There are a few limitations of this patient self-reported study. First, there may have been a selection bias regarding who completed the survey; the educational levels of respondents were higher compared with the general US population, per 2015 US Census data [22]. Second, recruitment methods were limited to patients reachable through targeted emails and postcard mailings, social media and select websites, select hematologist/oncologist offices, and Google search advertising.
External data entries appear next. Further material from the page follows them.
Definition db_with_telemetry (t : list TelemetryRow) (d : Database) : Database :=
  {| db_telemetry := t; db_telemetry_1m := db_telemetry_1m d; db_telemetry_1h := db_telemetry_1h d;
     db_events := db_events d; db_next_event := db_next_event d; db_alarms := db_alarms d;
     db_audit := db_audit d; db_next_audit := db_next_audit d; db_kv := db_kv d |}.
Definition db_with_1m (t : list Rollup1m) (d : Database) : Database :=
  {| db_telemetry := db_telemetry d; db_telemetry_1m := t; db_telemetry_1h := db_telemetry_1h d;
     db_events := db_events d; db_next_event := db_next_event d; db_alarms := db_alarms d;
     db_audit := db_audit d; db_next_audit := db_next_audit d; db_kv := db_kv d |}.
Definition db_with_1h (t : list Rollup1h) (d : Database) : Database :=
  {| db_telemetry := db_telemetry d; db_telemetry_1m := db_telemetry_1m d; db_telemetry_1h := t;
     db_events := db_events d; db_next_event := db_next_event d; db_alarms := db_alarms d;
     db_audit := db_audit d; db_next_audit := db_next_audit d; db_kv := db_kv d |}.
Definition db_with_events (t : list EventRow) (next : Z) (d : Database) : Database :=
  {| db_telemetry := db_telemetry d; db_telemetry_1m := db_telemetry_1m d;
     db_telemetry_1h := db_telemetry_1h d;
     db_events := t; db_next_event := next; db_alarms := db_alarms d;
     db_audit := db_audit d; db_next_audit := db_next_audit d; db_kv := db_kv d |}.
Definition db_with_alarms (t : list AlarmRow) (d : Database) : Database :=
  {| db_telemetry := db_telemetry d; db_telemetry_1m := db_telemetry_1m d;
     db_telemetry_1h := db_telemetry_1h d;
     db_events := db_events d; db_next_event := db_next_event d; db_alarms := t;
     db_audit := db_audit d; db_next_audit := db_next_audit d; db_kv := db_kv d |}.
Definition db_with_audit (t : list AuditRow) (next : Z) (d : Database) : Database :=
  {| db_telemetry := db_telemetry d; db_telemetry_1m := db_telemetry_1m d;
     db_telemetry_1h := db_telemetry_1h d;
     db_events := db_events d; db_next_event := db_next_event d; db_alarms := db_alarms d;
     db_audit := t; db_next_audit := next; db_kv := db_kv d |}.
Definition db_with_kv (t : odict string (string * Z)) (d : Database) : Database :=
  {| db_telemetry := db_telemetry d; db_telemetry_1m := db_telemetry_1m d;
     db_telemetry_1h := db_telemetry_1h d;
     db_events := db_events d; db_next_event := db_next_event d; db_alarms := db_alarms d;
     db_audit := db_audit d; db_next_audit := db_next_audit d; db_kv := t |}.

(** ** SQL's ORDER BY and LIMIT *)

(** [ORDER BY key] (stable) and [ORDER BY key DESC]; rows with equal keys come in
    rowid order here, in no promised order in SQL. *)
Definition key_le {R} (key : R -> Z) (a b : R) : Prop := key a <= key b.
Definition key_ge {R} (key : R -> Z) (a b : R) : Prop := key b <= key a.
#[export] Instance key_le_dec {R} (key : R -> Z) : RelDecision (key_le key).
Proof. intros a b. unfold key_le. apply _. Defined.
#[export] Instance key_ge_dec {R} (key : R -> Z) : RelDecision (key_ge key).
Proof. intros a b. unfold key_ge. apply _. Defined.

Definition order_by {R} (key : R -> Z) (rows : list R) : list R := merge_sort (key_le key) rows.
Definition order_by_desc {R} (key : R -> Z) (rows : list R) : list R := merge_sort (key_ge key) rows.
(** A negative LIMIT is no limit. *)
Definition sql_limit {R} (n : Z) (rows : list R) : list R :=
  if n <? 0 then rows else take (Z.to_nat n) rows.

(** ** Alarms *)

Definition alarm_present (code : string) (d : Database) : bool :=
  existsb (fun r => (al_code r =? code)%string) (db_alarms d).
These factors may have limited the ability to generalize the findings to all patients, but similar limitations were reported in previous online surveys of patients with MPNs [3, 23], and the symptom burden of patients in the current survey was comparable to that of patients with MPNs in an international survey administered at physician offices [2]. Third, because patient-reported disease stage/severity may not be accurate, limited MPN severity data were collected by the survey, which precluded an ability to assess how employment was impacted by different disease stages. Finally, the analysis excluded respondents who were self-employed to focus on patients in more structured work environments.

Conclusions

All 3 types of MPNs have a substantial negative impact on patients’ employment status, career potential, and work productivity comparable to the impairment levels reported for other disabling chronic conditions. MF is sometimes thought of as the most severe MPN. However, a notable proportion of patients with PV and ET are also severely impacted by the symptoms and corresponding impairments associated with their disease. Approximately 50% of employed patients with MPNs had a change in employment status because of their disease. The higher the symptom burden, the greater the detrimental impact on work productivity and daily activity. Effective and timely management of MPNs and related symptoms could reduce the adverse impact on employment and work productivity and potentially abate losses in income.